# What will we get?



## K10sal (May 16, 2020)

I’m sure there is a lot of fun in just waiting to see what the babies look like, but I’m just not that patient. Also, I’m hoping to be able to identify babies and sex them by eye when possible. I have a buff Cochin bantam roo, and I have 6 ladies with whom he mingles. Looks like I’ve got eggs from all of them that are fertile. Can anyone tell me why coloring to expect and if there are any sex link traits in these crosses? I believe that size can vary and will likely be a combination of both bird sizes, so in most of my combos, I’m expecting medium sized offspring (except for my bantam hen’s offspring). Cochin feathering...is that hit or miss? I believe I read that it’s a dominant trait and is passed down to at least 50% of the offspring, so some may have it while others don’t? Only guarantee would be my Cochin bantam hen, right? Main issue is I cannot have any more Roos...

cuckoo Marans x buff Cochin bantam: I believe I read that unless my roo is barred, my cuckoo marans can only pass her barring onto male offspring.

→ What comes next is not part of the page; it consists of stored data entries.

Lemma load16_range b0 b1 : in_u8 b0 -> in_u8 b1 -> in_u16 (load16 b0 b1).
Proof. unfold in_u8, in_u16, load16. destruct machine_order; lia. Qed.

Lemma load32_range b0 b1 b2 b3 :
  in_u8 b0 -> in_u8 b1 -> in_u8 b2 -> in_u8 b3 -> in_u32 (load32 b0 b1 b2 b3).
Proof. unfold in_u8, in_u32, load32. destruct machine_order; lia. Qed.

Lemma store16_bytes v : in_u16 v -> bytes (store16 v).
Proof.
  unfold in_u16, store16, bytes, in_u8. intros H.
  destruct machine_order; repeat constructor; Z.div_mod_to_equations; lia.
Qed.

Lemma store32_bytes v : in_u32 v -> bytes (store32 v).
Proof.
  unfold in_u32, store32, bytes, in_u8. intros H.
  destruct machine_order; repeat constructor; Z.div_mod_to_equations; lia.
Qed.

Lemma length_store16 v : length (store16 v) = 2%nat.
Proof. unfold store16. by destruct machine_order. Qed.

Lemma length_store32 v : length (store32 v) = 4%nat.
Proof. unfold store32. by destruct machine_order. Qed.

(** Loading what was stored gives the value back. *)
Lemma store16_load16 v :
  exists b0 b1, store16 v = [b0; b1] /\ load16 b0 b1 = v.
Proof.
  unfold store16, load16. destruct machine_order; do 2 eexists; split; [done| |done|];
    Z.div_mod_to_equations; lia.
Qed.

Lemma store32_load32 v :
  exists b0 b1 b2 b3, store32 v = [b0; b1; b2; b3] /\ load32 b0 b1 b2 b3 = v.
Proof.
  unfold store32, load32.
  destruct machine_order; do 4 eexists; (split; [done|]); Z.div_mod_to_equations; lia.
Qed.

Lemma load16_store16 b0 b1 :
  in_u8 b0 -> in_u8 b1 -> store16 (load16 b0 b1) = [b0; b1].
Proof.
  unfold in_u8, store16, load16. intros ? ?.
  destruct machine_order; repeat f_equal; Z.div_mod_to_equations; lia.
Qed.

Lemma load32_store32 b0 b1 b2 b3 :
  in_u8 b0 -> in_u8 b1 -> in_u8 b2 -> in_u8 b3 ->
  store32 (load32 b0 b1 b2 b3) = [b0; b1; b2; b3].
Proof.
  unfold in_u8, store32, load32. intros ? ? ? ?.
  destruct machine_order; repeat f_equal; Z.div_mod_to_equations; lia.
Qed.

Lemma rd16_app_store (pre post : list Z) v off :
  off = length pre -> rd16 (pre ++ store16 v ++ post) off = Some v.
Proof.
  intros ->. unfold rd16. rewrite drop_app_length.
  destruct (store16_load16 v) as (b0 & b1 & -> & E). simpl. by rewrite E.
Qed.

Lemma rd32_app_store (pre post : list Z) v off :
  off = length pre -> rd32 (pre ++ store32 v ++ post) off = Some v.
Proof.
  intros ->. unfold rd32. rewrite drop_app_length.
  destruct (store32_load32 v) as (b0 & b1 & b2 & b3 & -> & E). simpl. by rewrite E.
Qed.

Lemma rd8_in buf off : (off < length buf)%nat -> exists v, rd8 buf off = Some v.
Proof. intros H. apply lookup_lt_is_Some_2 in H as [v ?]. by exists v. Qed.

Lemma rd16_in buf off : (off + 2 <= length buf)%nat -> exists v, rd16 buf off = Some v.
Proof.
  intros H. unfold rd16. pose proof (length_drop buf off) as L.
  destruct (drop off buf) as [|b0 [|b1 r]]; simpl in L; [lia..|eauto].
Qed.

Lemma rd32_in buf off : (off + 4 <= length buf)%nat -> exists v, rd32 buf off = Some v.
Proof.
  intros H. unfold rd32. pose proof (length_drop buf off) as L.
  destruct (drop off buf) as [|b0 [|b1 [|b2 [|b3 r]]]]; simpl in L; [lia..|eauto].
Qed.

Lemma rdn_in buf off n :
  (off + n <= length buf)%nat -> rdn buf off n = Some (take n (drop off buf)).
Proof. intros H. unfold rdn. by rewrite decide_True by lia. Qed.

Lemma rdn_app_mid (pre mid post : list Z) off n :
  off = length pre -> n = length mid -> rdn (pre ++ mid ++ post) off n = Some mid.
Proof.
  intros -> ->. rewrite rdn_in by (rewrite !length_app; lia).
  by rewrite drop_app_length, take_app_length.
Qed.

Lemma rd16_bytes buf off v : bytes buf -> rd16 buf off = Some v -> in_u16 v.
Proof.
  unfold rd16. intros Hb%(bytes_drop off).
  destruct (drop off buf) as [|b0 [|b1 r]]; [done..|].
  apply bytes_cons in Hb as [? [? _]%bytes_cons]. intros [= <-]. by apply load16_range.
Qed.

Lemma rd32_bytes buf off v : bytes buf -> rd32 buf off = Some v -> in_u32 v.
Proof.
  unfold rd32. intros Hb%(bytes_drop off).
  destruct (drop off buf) as [|b0 [|b1 [|b2 [|b3 r]]]]; [done..|].
  apply bytes_cons in Hb as [? [? [? [? _]%bytes_cons]%bytes_cons]%bytes_cons].
  intros [= <-]. by apply load32_range.
Qed.

Lemma rd8_bytes buf off v : bytes buf -> rd8 buf off = Some v -> in_u8 v.
Proof. unfold rd8. intros Hb E. by eapply Forall_lookup_1 in E. Qed.

Lemma rdn_bytes buf off n v : bytes buf -> rdn buf off n = Some v -> bytes v.
Proof. unfold rdn. intros Hb. case_decide; [|done]. intros [= <-]. by apply bytes_take, bytes_drop. Qed.

Lemma rdn_Some buf off n v :
  rdn buf off n = Some v -> (off + n <= length buf)%nat /\ v = take n (drop off buf).
Proof. unfold rdn. case_decide; [|done]. by intros [= <-]. Qed.

Lemma rdn_length buf off n v : rdn buf off n = Some v -> length v = n.
Proof.
  unfold rdn. case_decide; [|done]. intros [= <-]. rewrite length_take, length_drop. lia.
Qed.

End Memory.

#[export] Hint Resolve load16_range load32_range store16_bytes store32_bytes
  rd8_bytes rd16_bytes rd32_bytes rdn_bytes : word.

(** ** Effects

    The code runs on a state [S] and either returns or does something C leaves
    undefined; [fault] names what went wrong. *)

Inductive fault :=
| OutOfBounds   (* access outside an object *)
| NullDeref     (* use of a null or dangling pointer *)
| Deadlock      (* a thread locks a mutex it already holds *)
| NotOwner      (* unlock of a mutex that is not held *).
(* ===== verification/Util.v ===== *)
(** * Byte order, Internet checksum and time arithmetic (src/lib/util.c, util.h)

    The conversions between host and network order with their cached byte order,
    the Internet checksum loop, and the time macros.  The checksum is related to
    the one's complement sum of RFC 1071 through [ones], the value the carry
    folding loop computes. *)

From stdpp Require Import base numbers list option.
From Stdlib Require Import ZArith Lia.
From S2P Require Import Prelude.

(** ** Byte order conversions *)

Definition BIG_ENDIAN : Z := 4321.
Definition LITTLE_ENDIAN : Z := 1234.

Section ByteOrder.
Context {Mc : Machine}.

(** [x = 0x00000001] seen through its first byte. *)
Definition byteorder : Z :=
  match store32 1 with
  | b :: _ => if truthy b then LITTLE_ENDIAN else BIG_ENDIAN
  | [] => BIG_ENDIAN
  end.

Definition byteswap16 (v : Z) : Z :=
  u16 (Z.lor (Z.shiftl (Z.land v 0x00ff) 8) (Z.shiftr (Z.land v 0xff00) 8)).

Definition byteswap32 (v : Z) : Z :=
  u32 (Z.lor (Z.lor (Z.lor (Z.shiftl (Z.land v 0x000000ff) 24)
                           (Z.shiftl (Z.land v 0x0000ff00) 8))
                    (Z.shiftr (Z.land v 0x00ff0000) 8))
             (Z.shiftr (Z.land v 0xff000000) 24)).

(** The functions as written: [endian] is the static variable that caches the
    byte order, 0 until the first call.  The result carries its new value. *)
Definition hton16_cached (endian h : Z) : Z * Z :=
  let endian := if truthy endian then endian else byteorder in
  (if endian =? LITTLE_ENDIAN then byteswap16 h else h, endian).

Definition ntoh16_cached (endian n : Z) : Z * Z :=
  let endian := if truthy endian then endian else byteorder in
  (if endian =? LITTLE_ENDIAN then byteswap16 n else n, endian).

Definition hton32_cached (endian h : Z) : Z * Z :=
  let endian := if truthy endian then endian else byteorder in
  (if endian =? LITTLE_ENDIAN then byteswap32 h else h, endian).
(* ===== verification/CLib.v ===== *)
(** * The C library functions on strings the stack uses

    [strtol], the [%d], [%02x] and [%04x] conversions of [snprintf], [strncpy] and
    [strrchr], on strings without their terminating NUL (the empty rest of a
    string is the position of the NUL). *)

From stdpp Require Import base numbers list option strings.
From Stdlib Require Import ZArith Lia Ascii String.
From S2P Require Import Prelude.
Open Scope Z_scope.

(** ** Characters *)

Definition code (c : ascii) : Z := Z.of_N (N_of_ascii c).

Definition isspace (c : ascii) : bool :=
  (code c =? 32) || ((9 <=? code c) && (code c <=? 13)).

(** The value of a digit in a base up to 16. *)
Definition digit_value (c : ascii) : option Z :=
  let z := code c in
  if (48 <=? z) && (z <=? 57) then Some (z - 48)
  else if (97 <=? z) && (z <=? 102) then Some (z - 87)
  else if (65 <=? z) && (z <=? 70) then Some (z - 55)
  else None.

Definition digit_in (base : Z) (c : ascii) : option Z :=
  match digit_value c with
  | Some d => if d <? base then Some d else None
  | None => None
  end.

(** The character of a digit, lower case as [%x] prints it. *)
Definition digit_char (d : Z) : ascii :=
  ascii_of_N (Z.to_N (if d <? 10 then 48 + d else 87 + d)).

(** ** strtol *)

Definition LONG_MAX : Z := 2 ^ 63 - 1.
Definition LONG_MIN : Z := - 2 ^ 63.

Fixpoint skip_space (s : string) : string :=
  match s with
  | String c r => if isspace c then skip_space r else s
  | EmptyString => s
  end.

(** The digits at the head of [s], accumulated on [acc], and what follows them. *)
Fixpoint scan_digits (base acc : Z) (s : string) : Z * string :=
  match s with
  | String c r =>
      match digit_in base c with
      | Some d => scan_digits base (acc * base + d) r
      | None => (acc, s)
      end
  | EmptyString => (acc, s)
  end.

Definition starts_digit (base : Z) (s : string) : bool :=
  match s with
  | String c _ => match digit_in base c with Some _ => true | None => false end
  | EmptyString => false
  end.

(** The optional [0x] of base 16, taken only when a digit follows it. *)
Definition skip_0x (base : Z) (s : string) : string :=
  match s with
  | String z (String x r) =>
      if (base =? 16) && (code z =? 48) && ((code x =? 120) || (code x =? 88)) && starts_digit base r
      then r else s
  | _ => s
  end.

Definition clamp_long (z : Z) : Z := Z.max LONG_MIN (Z.min LONG_MAX z).

(** [strtol(s, &ep, base)]: the value and, when there was a number, the string at
    [ep]; [None] stands for [ep == s]. *)
Definition strtol (base : Z) (s : string) : Z * option string :=
  let t := skip_space s in
  let '(neg, t) :=
    match t with
    | String c r => if code c =? 45 then (true, r) else if code c =? 43 then (false, r) else (false, t)
    | EmptyString => (false, t)
    end in
  let t := skip_0x base t in
  if starts_digit base t then
    let '(v, r) := scan_digits base 0 t in
    (clamp_long (if (neg : bool) then - v else v), Some r)
  else (0, None).

(** The character at a position, the NUL code past the end. *)
Definition char_at_head (s : string) : Z :=
  match s with String c _ => code c | EmptyString => 0 end.

Definition string_tail (s : string) : string :=
  match s with String _ r => r | EmptyString => EmptyString end.

(** ** Formatting *)

(** [%d] of a non-negative number: at most 20 digits are needed for 64 bits. *)
Fixpoint dec_digits (fuel : nat) (n : Z) (acc : string) : string :=
  match fuel with
  | O => acc
  | S fuel =>
      let acc := String (digit_char (n mod 10)) acc in
      if n <? 10 then acc else dec_digits fuel (n / 10) acc
  end.

Definition fmt_d (n : Z) : string := dec_digits 20 n "".

(** [%02x] of a byte and [%04x] of a 16-bit value. *)
Definition fmt_02x (n : Z) : string :=
  String (digit_char (n / 16)) (String (digit_char (n mod 16)) "").

Definition fmt_04x (n : Z) : string := (fmt_02x (n / 256) ++ fmt_02x (n mod 256))%string.

(** [%s] of a string or a null pointer.  The standard leaves the latter undefined;
    the C library of the platform the drivers are written for (Linux, glibc) prints
    [(null)]. *)
Definition fmt_s (s : option string) : string := default "(null)"%string s.

(** [snprintf(p, size, ...)]: at most [size - 1] characters of the text. *)
Definition snprintf (size : nat) (text : string) : string :=
  String.substring 0 (size - 1) text.

(** [strncpy(dst, src, n)] into a zeroed buffer of [n + 1] bytes. *)
Definition strncpy (n : nat) (src : string) : string := String.substring 0 n src.

(** [strrchr(s, c)]: what is before and after the last [c]. *)
Fixpoint strrchr (c : ascii) (s : string) : option (string * string) :=
  match s with
  | EmptyString => None
  | String d r =>
      match strrchr c r with
      | Some (a, b) => Some (String d a, b)
      | None => if Ascii.eqb c d then Some (EmptyString, r) else None
      end
  end.

(** ** Lemmas *)

Lemma code_digit_char d : 0 <= d < 16 -> code (digit_char d) = if d <? 10 then 48 + d else 87 + d.
Proof.
  intros H. unfold code, digit_char. rewrite N_ascii_embedding; [|destruct (d <? 10); lia].
  destruct (d <? 10); lia.
Qed.

Lemma digit_in_char base d :
  0 <= d < base -> base <= 16 -> digit_in base (digit_char d) = Some d.
Proof.
  intros H Hb. unfold digit_in, digit_value. rewrite code_digit_char by lia.
  destruct (Z.ltb_spec d 10).
  - replace ((48 <=? 48 + d) && (48 + d <=? 57)) with true by lia.
    replace (48 + d - 48) with d by lia. by replace (d <? base) with true by lia.
  - replace ((48 <=? 87 + d) && (87 + d <=? 57)) with false by lia.
    replace ((97 <=? 87 + d) && (87 + d <=? 102)) with true by lia.
    replace (87 + d - 87) with d by lia. by replace (d <? base) with true by lia.
Qed.

Lemma digit_char_not_space d : 0 <= d < 16 -> isspace (digit_char d) = false.
Proof. intros H. unfold isspace. rewrite code_digit_char by done. destruct (d <? 10) eqn:?; lia. Qed.

Lemma append_cons c s t : (String c s ++ t)%string = String c (s ++ t).
Proof. done. Qed.

Lemma append_assoc s t u : ((s ++ t) ++ u)%string = (s ++ (t ++ u))%string.
Proof. induction s as [|c s IH]; [done|]. rewrite !append_cons. by rewrite IH. Qed.

Lemma dec_digits_append f n acc t : (dec_digits f n acc ++ t)%string = dec_digits f n (acc ++ t).
Proof.
  revert n acc. induction f as [|f IH]; intros n acc; [done|]. simpl.
  destruct (n <? 10); [done|]. by rewrite IH.
Qed.

(** Scanning a printed number adds it to the accumulator. *)
Lemma scan_dec_digits f n t :
  0 <= n < 10 ^ Z.of_nat f -> (0 < f)%nat ->
  exists k, 0 <= k /\ forall a, scan_digits 10 a (dec_digits f n t) = scan_digits 10 (a * 10 ^ k + n) t.
Proof.
  revert n t. induction f as [|f IH]; intros n t Hn Hf; [lia|].
  cbn [dec_digits]. assert (0 <= n mod 10 < 10) by (apply Z.mod_pos_bound; lia).
  destruct (Z.ltb_spec n 10).
  - exists 1. split; [lia|]. intros a. simpl. rewrite digit_in_char by lia.
    rewrite Z.mod_small by lia. done.
  - rewrite Nat2Z.inj_succ, Z.pow_succ_r in Hn by lia.
    assert (0 < f)%nat by (destruct f; [simpl in Hn; lia|lia]).
    destruct (IH (n / 10) (String (digit_char (n mod 10)) t)) as (k & Hk & E);
      [Z.div_mod_to_equations; lia|done|].
    exists (k + 1). split; [lia|]. intros a. rewrite E. simpl. rewrite digit_in_char by lia.
    rewrite Z.pow_add_r by lia. f_equal. Z.div_mod_to_equations; lia.
Qed.

(** The first character of a printed number is a digit. *)
Lemma dec_digits_head f n t :
  0 <= n -> (0 < f)%nat ->
  exists d r, 0 <= d < 10 /\ dec_digits f n t = String (digit_char d) r.
Proof.
  revert n t. induction f as [|f IH]; intros n t Hn Hf; [lia|]. cbn [dec_digits].
  assert (0 <= n mod 10 < 10) by (apply Z.mod_pos_bound; lia).
  destruct (Z.ltb_spec n 10); [eauto|]. destruct f as [|f]; [simpl; eauto|].
  apply IH; [Z.div_mod_to_equations; lia|lia].
Qed.

Lemma skip_space_digit d r : 0 <= d < 16 -> skip_space (String (digit_char d) r) = String (digit_char d) r.
Proof. intros. simpl. by rewrite digit_char_not_space. Qed.

(** [strtol] on text that starts with a digit of the base and no [0x] prefix. *)
Lemma strtol_digit base d r :
  0 <= d < base -> base <= 16 -> skip_0x base (String (digit_char d) r) = String (digit_char d) r ->
  strtol base (String (digit_char d) r) =
  let '(v, t) := scan_digits base 0 (String (digit_char d) r) in (clamp_long v, Some t).
Proof.
  intros Hd Hb Hx. unfold strtol. rewrite skip_space_digit by lia.
  rewrite code_digit_char by lia.
  replace ((if d <? 10 then 48 + d else 87 + d) =? 45) with false by (destruct (d <? 10) eqn:?; lia).
  replace ((if d <? 10 then 48 + d else 87 + d) =? 43) with false by (destruct (d <? 10) eqn:?; lia).
  rewrite Hx. simpl starts_digit. by rewrite digit_in_char by lia.
Qed.

(** Reading back a number printed with [%d]. *)
Lemma strtol_fmt_d n t :
  0 <= n <= LONG_MAX -> starts_digit 10 t = false ->
  strtol 10 (fmt_d n ++ t) = (n, Some t).
Proof.
  intros Hn Ht. unfold fmt_d. rewrite dec_digits_append. change ("" ++ t)%string with t.
  destruct (dec_digits_head 20 n t) as (d & r & Hd & E); [lia..|].
  rewrite E, strtol_digit; [|lia..|by destruct r]. rewrite <- E.
  destruct (scan_dec_digits 20 n t) as (k & _ & ->); [unfold LONG_MAX in Hn; lia|lia|].
  replace (0 * 10 ^ k + n) with n by lia.
  assert (scan_digits 10 n t = (n, t)) as ->.
  { destruct t as [|c t]; [done|]. cbn [scan_digits starts_digit] in *. by destruct (digit_in 10 c). }
  unfold clamp_long, LONG_MIN, LONG_MAX in *. f_equal. lia.
Qed.

(** Reading back a byte printed with [%02x]. *)
Lemma strtol_fmt_02x n t :
  0 <= n < 256 -> starts_digit 16 t = false ->
  strtol 16 (fmt_02x n ++ t) = (n, Some t).
Proof.
  intros Hn Ht. unfold fmt_02x. rewrite !append_cons. change ("" ++ t)%string with t.
  assert (0 <= n / 16 < 16 /\ 0 <= n mod 16 < 16) as [H1 H2] by (Z.div_mod_to_equations; lia).
  rewrite strtol_digit; [|lia..|].
  2:{ unfold skip_0x. rewrite (code_digit_char (n mod 16)) by lia.
      replace ((if n mod 16 <? 10 then 48 + n mod 16 else 87 + n mod 16) =? 120) with false
        by (destruct (n mod 16 <? 10) eqn:?; lia).
      replace ((if n mod 16 <? 10 then 48 + n mod 16 else 87 + n mod 16) =? 88) with false
        by (destruct (n mod 16 <? 10) eqn:?; lia).
      simpl. by rewrite andb_false_r. }
  cbn [scan_digits]. rewrite digit_in_char by lia. cbn [scan_digits]. rewrite digit_in_char by lia.
  replace ((0 * 16 + n / 16) * 16 + n mod 16) with n by (Z.div_mod_to_equations; lia).
  assert (scan_digits 16 n t = (n, t)) as ->.
  { destruct t as [|c t]; [done|]. cbn [scan_digits starts_digit] in *. by destruct (digit_in 16 c). }
  unfold clamp_long, LONG_MIN, LONG_MAX. f_equal. lia.
Qed.

(** The length of a printed number: at most one digit per power of ten. *)
Lemma length_dec_digits f n t k :
  0 <= n < 10 ^ Z.of_nat (S k) -> (S k <= f)%nat ->
  (String.length (dec_digits f n t) <= S k + String.length t)%nat.
Proof.
  revert n t k. induction f as [|f IH]; intros n t k Hn Hf; [lia|]. cbn [dec_digits].
  destruct (Z.ltb_spec n 10); [simpl; lia|].
  destruct k as [|k]; [simpl in Hn; lia|].
  rewrite Nat2Z.inj_succ, Z.pow_succ_r in Hn by lia.
  etransitivity; [apply (IH _ _ k); [Z.div_mod_to_equations; lia|lia]|]. simpl. lia.
Qed.

Lemma length_append s t : String.length (s ++ t) = (String.length s + String.length t)%nat.
Proof. induction s as [|c s IH]; [done|]. simpl. by rewrite IH. Qed.

Lemma substring_all n s : (String.length s <= n)%nat -> String.substring 0 n s = s.
Proof.
  revert n. induction s as [|c s IH]; intros [|n] H; simpl in *; [done..|lia|].
  by rewrite IH by lia.
Qed.

Lemma snprintf_fits size s : (String.length s < size)%nat -> snprintf size s = s.
Proof. intros. apply substring_all. lia. Qed.

Lemma length_fmt_02x n : String.length (fmt_02x n) = 2%nat.
Proof. done. Qed.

So if these babies are all black, then does that mean I’ve got pullets?

black australorp x buff Cochin bantam: I’m assuming a medium sized black offspring with nothing sex linked and maybe feathered feet?

white leghorn x buff Cochin bantam

Sicilian buttercup x buff Cochin bantam

ameracauna x buff Cochin bantam

RIR x buff Cochin bantam

partridge Cochin bantam x buff Cochin bantam


----------



## robin416 (Sep 8, 2013)

While I would love to be able to say this is what you'll get, there's no way I can. And I'm not sure anyone else can either. There are color genes in most breeds that are not expressed until that gene is made dominate by a mating of another with that same gene. 

Peeps are liable to be loose feathered but not as extreme as the cochin parents.


----------



## Animals45 (May 11, 2021)

Well you could possibly get any color.
Are those the hens breed at the bottom?


----------



## K10sal (May 16, 2020)

robin416 said:


> While I would love to be able to say this is what you'll get, there's no way I can. And I'm not sure anyone else can either. There are color genes in most breeds that are not expressed until that gene is made dominate by a mating of another with that same gene.
> 
> Peeps are liable to be loose feathered but not as extreme as the cochin parents.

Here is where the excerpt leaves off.